- _SOURCE MATERIAL_
(* ===== verification/CalDexFacts.v ===== *)
(** The exception dump: what it prints of a word reads back as the word, it reads
    only the register frame and the stack, and when the dump handler is
    installed. *)
From S2P Require Import Prelude CalDex.

(** The value of a string of hexadecimal digits, as an inverse of [%08x]. *)
Definition nib_value (c : Z) : Z := if c <? 97 then c - 48 else c - 97 + 10.
Definition hex_value (s : list Z) : Z := fold_left (fun v c => v * 16 + nib_value c) s 0.

(** The digits of [n] as [print8x] and [print4x] lay them out. *)
Fixpoint hex_digits (k : nat) (n : Z) : list Z :=
  match k with O => [] | S k => hex_digits k (Z.shiftr n 4) ++ [nib_char (Z.land n 0xf)] end.

Lemma nib_value_char x : nib_value (nib_char (Z.land x 0xf)) = x mod 16.
Proof.
  change 0xf with (Z.ones 4). rewrite Z.land_ones by lia. change (2 ^ 4) with 16.
  unfold nib_value, nib_char.
  destruct (Z.ltb_spec (x mod 16) 10); [destruct (Z.ltb_spec (48 + x mod 16) 97)|
    destruct (Z.ltb_spec (97 - 10 + x mod 16) 97)]; Z.div_mod_to_equations; lia.
Qed.

Lemma hex_value_snoc s c : hex_value (s ++ [c]) = hex_value s * 16 + nib_value c.
Proof. unfold hex_value. by rewrite fold_left_app. Qed.

Lemma hex_digits_value k n : 0 <= n < 16 ^ Z.of_nat k -> hex_value (hex_digits k n) = n.
Proof.
  revert n. induction k as [|k IH]; intros n Hn; cbn [hex_digits].
  - change (16 ^ Z.of_nat 0) with 1 in Hn. cbn. lia.
  - rewrite hex_value_snoc, nib_value_char, Z.shiftr_div_pow2 by lia. change (2 ^ 4) with 16.
    rewrite IH; [Z.div_mod_to_equations; lia|].
    rewrite Nat2Z.inj_succ, Z.pow_succ_r in Hn by lia. Z.div_mod_to_equations. lia.
Qed.

Lemma hex_digits_length k n : length (hex_digits k n) = k.
Proof. revert n. induction k; intros n; cbn; [done|]. rewrite length_app, IHk. cbn. lia. Qed.

Definition tiny_ok (w : dex) : Prop := length (TINYBUF w) = 120%nat.

Lemma hex_loop_eq k digits i n w :
  tiny_ok w -> 0 <= i -> i + Z.of_nat k = digits -> digits <= 8 ->
  exists w', hex_loop k digits i n w = Some ((), w')
    /\ TINYBUF w' = hex_digits k n ++ drop k (TINYBUF w)
    /\ text w' = text w /\ reads w' = reads w.
Proof.
  intros Hw Hi Hd H8. revert i n w Hw Hi Hd.
  induction k as [|k IH]; intros i n w Hw Hi Hd; cbn [hex_loop].
  { exists w. split; [done|]. by rewrite drop_0. }
  unfold put_tiny. rewrite ST_bind_eq. unfold get. rewrite ST_bind_eq. cbn [TINYBUF].
  replace (Z.to_nat (digits - 1 - i)) with k by lia.
  unfold lift_opt, store. unfold tiny_ok in Hw. rewrite decide_True by (cbn [length]; lia).
  cbn [fmap option_fmap option_map]. rewrite ST_bind_eq.
  set (b := take k (TINYBUF w) ++ [nib_char (Z.land n 0xf)] ++ drop (k + length [nib_char (Z.land n 0xf)]) (TINYBUF w)).
  unfold put.
  destruct (IH (i + 1) (Z.shiftr n 4) (Dex b (text w) (reads w))) as (w' & E & Hb & Ht & Hr).
  - unfold tiny_ok. cbn [TINYBUF]. subst b. rewrite !length_app, length_take, length_drop. cbn [length]. lia.
  - lia.
  - lia.
  - exists w'. split; [exact E|]. split; [|done]. rewrite Hb. cbn [TINYBUF hex_digits].
    rewrite <- app_assoc. f_equal. subst b.
    rewrite drop_app_ge by (rewrite length_take; lia). rewrite length_take.
    replace (k - k `min` length (TINYBUF w))%nat with O by lia. rewrite drop_0. cbn [app length].
    f_equal. f_equal. lia.
Qed.

Lemma nib_char_pos x : nib_char (Z.land x 0xf) <> 0.
Proof.
  change 0xf with (Z.ones 4). rewrite Z.land_ones by lia. change (2 ^ 4) with 16.
  unfold nib_char. pose proof (Z.mod_pos_bound x 16 ltac:(lia)). destruct (_ <? _); lia.
Qed.

Lemma hex_digits_no_nul k n : 0 ∉ hex_digits k n.
Proof.
  revert n. induction k as [|k IH]; intros n; cbn [hex_digits]; [apply not_elem_of_nil|].
  rewrite elem_of_app, list_elem_of_singleton. intros [H|H]; [by apply (IH _ H)|].
  by apply (nib_char_pos n).
Qed.

Lemma c_string_until s rest : 0 ∉ s -> c_string (s ++ 0 :: rest) = s.
Proof.
  induction s as [|b s IH]; intros Hs; cbn [c_string app]; [done|].
  rewrite not_elem_of_cons in Hs. destruct Hs as [Hb Hs].
  rewrite (proj2 (Z.eqb_neq b 0)) by congruence. by rewrite IH.
Qed.

(** What a print function does: it appends [s] to the text, keeps the rest. *)
Definition prints (m : ST dex ()) (s : list Z) : Prop := forall w, tiny_ok w ->
  exists w', m w = Some ((), w') /\ tiny_ok w' /\ text w' = text w ++ s /\ reads w' = reads w.

Lemma print_hex_prints k n :
  (k <= 8)%nat ->
  prints (hex_loop k (Z.of_nat k) 0 n;; put_tiny (Z.of_nat k) 0;; puts_tiny) (hex_digits k n).
Proof.
  intros Hk w Hw. rewrite ST_bind_eq.
  destruct (hex_loop_eq k (Z.of_nat k) 0 n w Hw ltac:(lia) ltac:(lia) ltac:(lia))
    as (w1 & -> & Hb & Ht & Hr).
  rewrite ST_bind_eq. unfold put_tiny. rewrite ST_bind_eq. unfold get. rewrite ST_bind_eq.
  assert (length (TINYBUF w1) = 120%nat) as Hl.
  { rewrite Hb, length_app, hex_digits_length, length_drop. unfold tiny_ok in Hw. lia. }
  rewrite Nat2Z.id. unfold lift_opt, store. rewrite decide_True by (cbn [length]; lia).
  cbn [fmap option_fmap option_map]. unfold put. cbv iota beta. unfold puts_tiny. rewrite ST_bind_eq.
  unfold get. cbv iota beta. cbn [TINYBUF]. unfold c_puts, modify. eexists. split; [done|]. cbn [TINYBUF text reads].
  rewrite Hb, take_app_length' by (symmetry; apply hex_digits_length).
  split; [|split; [|done]].
  - unfold tiny_ok in *. cbn [TINYBUF]. repeat rewrite ?length_app, ?length_drop, ?hex_digits_length.
    cbn [length]. lia.
  - rewrite Ht. f_equal. by apply c_string_until, hex_digits_no_nul.
Qed.

Lemma print8x_prints n : prints (print8x n) (hex_digits 8 (u32 n)).
Proof. apply (print_hex_prints 8). lia. Qed.
Lemma print4x_prints n : prints (print4x n) (hex_digits 4 (u32 n)).
Proof. apply (print_hex_prints 4). lia. Qed.

(** * What the dump reads *)
Section Reads.
Context (P : Z -> Prop).

(** Defined, within [TINYBUF], reading memory only at addresses in [P]. *)
Definition safe {A} (m : ST dex A) : Prop := forall w, tiny_ok w ->
  exists a w' l, m w = Some (a, w') /\ tiny_ok w' /\ reads w' = reads w ++ l /\ Forall P l.

Lemma safe_prints m s : prints m s -> safe m.
Proof.
  intros Hm w Hw. destruct (Hm w Hw) as (w' & E & Hw' & _ & Hr). exists (), w', [].
  rewrite app_nil_r. done.
Qed.

Lemma safe_bind {A B} (m : ST dex A) (k : A -> ST dex B) :
  safe m -> (forall a, safe (k a)) -> safe (m ≫= k).
Proof.
  intros Hm Hk w Hw. rewrite ST_bind_eq. destruct (Hm w Hw) as (a & w1 & l1 & -> & Hw1 & Hr1 & Hl1).
  destruct (Hk a w1 Hw1) as (b & w2 & l2 & -> & Hw2 & Hr2 & Hl2). exists b, w2, (l1 ++ l2).
  rewrite Hr2, Hr1, app_assoc. split_and!; try done. by apply Forall_app.
Qed.

Lemma safe_ret {A} (a : A) : safe (mret a).
Proof. intros w Hw. exists a, w, []. by rewrite app_nil_r. Qed.

Lemma safe_puts s : safe (c_puts s).
Proof. intros w Hw. eexists _, _, []. split; [done|]. by rewrite app_nil_r. Qed.

Lemma safe_when b m : (b = true -> safe m) -> safe (when b m).
Proof. destruct b; cbn; [auto|]. intros _. apply safe_ret. Qed.

Lemma safe_load fw a : P a -> safe (load_word fw a).
Proof. intros Ha w Hw. eexists _, _, [a]. split; [done|]. split; [done|]. split; [done|]. by constructor. Qed.

Lemma safe_print8x n : safe (print8x n).
Proof. eapply safe_prints, print8x_prints. Qed.
Lemma safe_print4x n : safe (print4x n).
Proof. eapply safe_prints, print4x_prints. Qed.

Lemma safe_put_tiny i c : 0 <= i < 120 -> safe (put_tiny i c).
Proof.
  intros Hi w Hw. unfold put_tiny. rewrite ST_bind_eq. unfold get. cbv iota beta. rewrite ST_bind_eq.
  unfold tiny_ok in Hw. unfold lift_opt, store. rewrite decide_True by (cbn [length]; lia).
  cbn [fmap option_fmap option_map]. eexists _, _, []. split; [done|]. rewrite app_nil_r.
  split; [|done]. unfold tiny_ok. cbn [TINYBUF].
  rewrite !length_app, length_take, length_drop. cbn [length]. lia.
Qed.

Lemma safe_puts_tiny : safe puts_tiny.
Proof. intros w Hw. eexists _, _, []. split; [done|]. by rewrite app_nil_r. Qed.

Lemma safe_print2d n : safe (print2d n).
Proof.
  unfold print2d. cbn [dec_loop].
  repeat first [apply safe_put_tiny; lia | apply safe_ret | apply safe_puts_tiny | apply safe_bind; [|intros ?]].
Qed.
End Reads.

(** The operations that read nothing, in sequence. *)
Ltac quiet := repeat first
  [ apply safe_puts | apply safe_print8x | apply safe_print4x | apply safe_print2d | apply safe_ret
  | apply safe_bind; [|intros ?] ].

(** The addresses the dump of [sp] may read: the register frame, and aligned
    words of the stack. *)
Definition dumpable (sp a : Z) : Prop :=
  (exists i, 0 <= i < 20 /\ a = u32 (sp + 4 * i))
  \/ (0x3fffc000 < a < 0x40000000 /\ a mod 4 = 0).

Lemma stackok_range p :
  fits 32 p -> stackok p = true -> 0x3fffc000 < p < 0x40000000 /\ p mod 4 = 0.
Proof.
  intros Hp. unfold stackok. rewrite !andb_true_iff, Z.eqb_eq, !Z.ltb_lt.
  change 3 with (Z.ones 2). rewrite Z.land_ones by lia. intros [[H1 H2] H3]. word_lia.
Qed.

Lemma safe_dump_hex fw sp k p i :
  0 <= i -> 0x3fffc000 < p -> p mod 4 = 0 -> p + 4 * (i + Z.of_nat k) <= 0x40000000 ->
  safe (dumpable sp) (dump_hex_loop fw k p i).
Proof.
  intros Hi Hp Ha. revert i Hi. induction k as [|k IH]; intros i Hi Hk; cbn [dump_hex_loop]; [apply safe_ret|].
  apply safe_bind; [apply safe_when; intros _; quiet|intros _].
  apply safe_bind; [quiet|intros _].
  apply safe_bind.
  { apply safe_load. right. rewrite trunc_small by word_lia. split; [lia|]. Z.div_mod_to_equations. lia. }
  intros v. apply safe_bind; [quiet|intros _].
  apply safe_bind; [apply safe_when; intros _; quiet|intros _]. apply IH; lia.
Qed.

Lemma safe_dump_stack fw sp p : safe (dumpable sp) (cal_dex_dump_stack fw p).
Proof.
  unfold cal_dex_dump_stack. set (q := u32 (p - 4 * 8)).
  assert (fits 32 q) as Hq by apply u32_ok. destruct (stackok q) eqn:E; [|quiet].
  destruct (stackok_range q Hq E) as [Hr Ha].
  do 3 (apply safe_bind; [quiet|intros _]).
  assert (s32 (0x40000000 - q) = 0x40000000 - q) as -> by (apply strunc_small; [lia|word_lia]).
  unfold cal_dex_dump_hex. apply safe_dump_hex; [lia|lia|exact Ha|].
  destruct (Z.ltb_spec 512 (0x40000000 - q)); Z.quot_rem_to_equations; lia.
Qed.

Lemma safe_field fw sp i : 0 <= i < 20 -> safe (dumpable sp) (field fw sp i).
Proof. intros Hi. apply safe_load. left. eauto. Qed.

Ltac dump_step :=
  apply safe_bind; [first [apply safe_field; lia | unfold P8X, P4X; by quiet]|intros ?].

Lemma safe_dump fw sp : safe (dumpable sp) (cal_dex_dump fw sp).
Proof.
  unfold cal_dex_dump. repeat dump_step. case_match; [|by quiet]. repeat dump_step. apply safe_dump_stack.
Qed.

(** * Properties *)

(** Also: [print8x] writes eight digits which read back, as a hexadecimal number,
    as the word, whatever the buffer held. *)
Theorem print8x_reads_back n w :
  fits 32 n -> tiny_ok w ->
  exists s w', print8x n w = Some ((), w') /\ text w' = text w ++ s /\ length s = 8%nat
    /\ hex_value s = n.
Proof.
  intros Hn Hw. destruct (print8x_prints n w Hw) as (w' & E & _ & Ht & _).
  exists (hex_digits 8 (u32 n)), w'. split; [done|]. split; [done|]. split; [apply hex_digits_length|].
  rewrite trunc_small by done. apply hex_digits_value. exact Hn.
Qed.

(** C39: whatever the stack pointer and the registers are, the dump ends, keeps
    within its line buffer, and reads memory only in the register frame and at
    aligned words of the stack. *)
Theorem dump_reads_only_stack fw sp w :
  tiny_ok w -> exists w' l, cal_dex_dump fw sp w = Some ((), w')
    /\ reads w' = reads w ++ l /\ Forall (dumpable sp) l.
Proof.
  intros Hw. destruct (safe_dump fw sp w Hw) as ([] & w' & l & E & _ & Hr & Hl). eauto.
Qed.

(** Also: the first installation of a handler goes to the vector unchanged; only
    when the same handler is installed again does the dump handler take the
    vector, and removing it gives the original handler back. *)
Theorem dump_handler_second_time {T} fw (real_set : Z -> Z -> T -> Z * T) (vec : T -> Z -> Z) exno exno' h t :
  (forall e x t, real_set e x t = (vec t e, snd (real_set e x t))
                 /\ vec (snd (real_set e x t)) e = x) ->
  h <> 0 -> handler_addr fw <> 0 -> 
  let install := wrap_xtos_set_exception_handler fw real_set in
  let s1 := snd (install exno h (0, t)) in
  let s2 := snd (install exno' h s1) in
  vec (snd s1) exno = h /\ vec (snd s2) exno' = handler_addr fw
  /\ fst (install exno' 0 s2) = h.
Proof.
  intros Hset Hh Hf install s1 s2. subst install s1 s2. unfold wrap_xtos_set_exception_handler.
  rewrite (proj2 (Z.eqb_neq h 0)) by done. cbn [negb Z.eqb].
  destruct (Hset exno h t) as [E1 V1]. destruct (real_set exno h t) as [r1 t1] eqn:R1. cbn [fst snd] in *.
  rewrite Z.eqb_refl. rewrite (proj2 (Z.eqb_neq h 0)) by done. cbn [negb].
  destruct (Hset exno' (handler_addr fw) t1) as [E2 V2].
  destruct (real_set exno' (handler_addr fw) t1) as [r2 t2] eqn:R2. cbn [fst snd] in *.
  destruct (Hset exno' 0 t2) as [E3 _]. destruct (real_set exno' 0 t2) as [r3 t3]. cbn [fst snd] in *.
  injection E3 as E3. rewrite E3, V2, Z.eqb_refl. done.
Qed.

(** ** Witnesses *)
Definition start_dex : dex := Dex (replicate 120 0) [] [].
Definition some_firmware : firmware :=
  Firmware (fun a => a) 0x40240000 0 0 0 0 0 0 0 0 0 0 [49].

Lemma print8x_reads_back_witness : exists s w',
  print8x 0xdeadbeef start_dex = Some ((), w') /\ text w' = [] ++ s /\ length s = 8%nat
  /\ hex_value s = 0xdeadbeef.
Proof. apply print8x_reads_back; [word_lia|done]. Defined.

Lemma dump_reads_only_stack_witness : exists w' l,
  cal_dex_dump some_firmware 0x3ffffd00 start_dex = Some ((), w')
  /\ reads w' = [] ++ l /\ Forall (dumpable 0x3ffffd00) l.
Proof. apply dump_reads_only_stack. done. Defined.

(** A ROM with one vector for each number, as a map. *)
Definition rom_set (e x : Z) (t : gmap Z Z) : Z * gmap Z Z := (t !!! e, <[e := x]> t).

Lemma dump_handler_second_time_witness :
  let install := wrap_xtos_set_exception_handler some_firmware rom_set in
  let s2 := snd (install 9 77 (snd (install 3 77 (0, ∅)))) in
  fst (install 9 0 s2) = 77.
Proof.
  apply (dump_handler_second_time some_firmware rom_set (fun t e => t !!! e) 3 9 77 ∅);
    [|done|done].
  intros e x t. split; [done|]. cbn. apply lookup_total_insert_eq.
Defined.
(** * PrivacyVotingDAOv2: a shallow embedding of the voting contract

    The development follows the Solidity sources of the repository:
    the [Pairing] library, the [SemaphoreVerifier] contract and the
    [PrivacyVotingDAOv2] contract (pragma ^0.8.24, hence checked
    arithmetic outside [unchecked] blocks).

    - unsigned integers are binary naturals [N]; a [w]-bit addition that
      leaves the range aborts with [Panic 0x11], as the compiler-inserted
      checks do;
    - [string] and [bytes] values are [string]s / lists of [ascii];
    - Solidity mappings are [gmap]s read with the type's zero value as a
      default;
    - a contract function is a computation in a state-and-error monad
      that keeps the storage reached when a [require] fails, so that
      "no write precedes a failing check" is a statement about the
      function body; [transact] then adds the roll-back of a reverted
      call. *)

From Stdlib Require Import NArith Lia String Ascii List DecimalString.
From stdpp Require Import gmap strings list.
From Equations Require Import Equations.
From Equations.Prop Require Import Logic.

Local Open Scope N_scope.

(** ** Machine integers, errors and pure computations that may abort *)

Definition address := N.
(** C8.  [min_z_in_tile] returns the least Z among exactly the world
    vertices whose x and y lie in the footprint, bounds included, whatever
    the order of the vertices; it returns [None] exactly when there is no
    such vertex, and then [process_tile] returns without adding a tile and
    without an exception, the loop goes on with the next index, and
    (single-tile mode) [main], once the output directory is made, writes
    no file and prints the closing line. *)
Theorem height_profile_and_skip (cfg : Config) (city_obj : CityObj) (row col : Z) :
  (forall v,
      In v (verts_in_tile cfg city_obj row col) <->
      In v (verts_world city_obj)
      /\ (inject_Z col * TILE_SIZE cfg <= vx v /\ vx v <= inject_Z (col + 1) * TILE_SIZE cfg)
      /\ (inject_Z row * TILE_SIZE cfg <= vy v /\ vy v <= inject_Z (row + 1) * TILE_SIZE cfg))
  /\ (forall z,
        min_z_in_tile cfg city_obj row col = Some z ->
        (exists v, In v (verts_in_tile cfg city_obj row col) /\ vz v = z)
        /\ (forall v, In v (verts_in_tile cfg city_obj row col) -> z <= vz v))
  /\ (forall city',
        matrix_world city_obj = matrix_world city' ->
        Permutation (vertices city_obj) (vertices city') ->
        option_Qeq (min_z_in_tile cfg city_obj row col) (min_z_in_tile cfg city' row col))
  /\ (min_z_in_tile cfg city_obj row col = None <-> verts_in_tile cfg city_obj row col = [])
  /\ (verts_in_tile cfg city_obj row col = [] ->
      forall tiles, process_tile cfg city_obj row col tiles = Ok tiles)
  /\ (verts_in_tile cfg city_obj row col = [] ->
      forall idx tiles,
        process_tiles cfg city_obj ((row, col) :: idx) tiles =
        process_tiles cfg city_obj idx tiles)
  /\ (verts_in_tile cfg city_obj row col = [] ->
      forall h w obj,
        city_mesh_file w = Some obj ->
        city_obj = city_of_run h obj ->
        SINGLE_TILE_MODE cfg = true ->
        SINGLE_TILE_ROW cfg = row ->
        SINGLE_TILE_COL cfg = col ->
        main cfg h w = (w1 <- mkdir w ;; Ok (print w1 (created_line cfg)))).
Proof.
  split.
  { intros v. unfold verts_in_tile. rewrite filter_In, in_bounds_iff. tauto. }
  split; [apply min_z_in_tile_Some|].
  split; [intros city'; apply min_z_in_tile_perm|].
  split; [apply min_z_in_tile_None|].
  split.
  { intros He tiles. apply process_tile_unpopulated. now apply min_z_in_tile_None. }
  split.
  { intros He idx tiles. simpl.
    rewrite process_tile_unpopulated by now apply min_z_in_tile_None.
    reflexivity. }
  intros He h w obj Hw Hc Hs Hr Hcol.
  destruct (output_dir w) eqn:Ed;
    try (unfold main, ensure_dirs, mkdir; rewrite Ed; reflexivity).
  - rewrite (main_unfold _ _ _ _ Hw (or_introl Ed)), Hs, Hr, Hcol, <- Hc.
    rewrite process_tile_unpopulated by now apply min_z_in_tile_None.
    rewrite (mkdir_usable w (or_introl Ed)). reflexivity.
  - rewrite (main_unfold _ _ _ _ Hw (or_intror Ed)), Hs, Hr, Hcol, <- Hc.
    rewrite process_tile_unpopulated by now apply min_z_in_tile_None.
    rewrite (mkdir_usable w (or_intror Ed)). reflexivity.
Qed.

- _EXERCISE DIRECTIONS_
Exactly as they appear above, output the lines of the data from the first through the one that contains "match k with", and only those lines.

- _ANSWER SECTION_
(* ===== verification/CalDexFacts.v ===== *)
(** The exception dump: what it prints of a word reads back as the word, it reads
    only the register frame and the stack, and when the dump handler is
    installed. *)
From S2P Require Import Prelude CalDex.

(** The value of a string of hexadecimal digits, as an inverse of [%08x]. *)
Definition nib_value (c : Z) : Z := if c <? 97 then c - 48 else c - 97 + 10.
Definition hex_value (s : list Z) : Z := fold_left (fun v c => v * 16 + nib_value c) s 0.

(** The digits of [n] as [print8x] and [print4x] lay them out. *)
Fixpoint hex_digits (k : nat) (n : Z) : list Z :=
  match k with O => [] | S k => hex_digits k (Z.shiftr n 4) ++ [nib_char (Z.land n 0xf)] end.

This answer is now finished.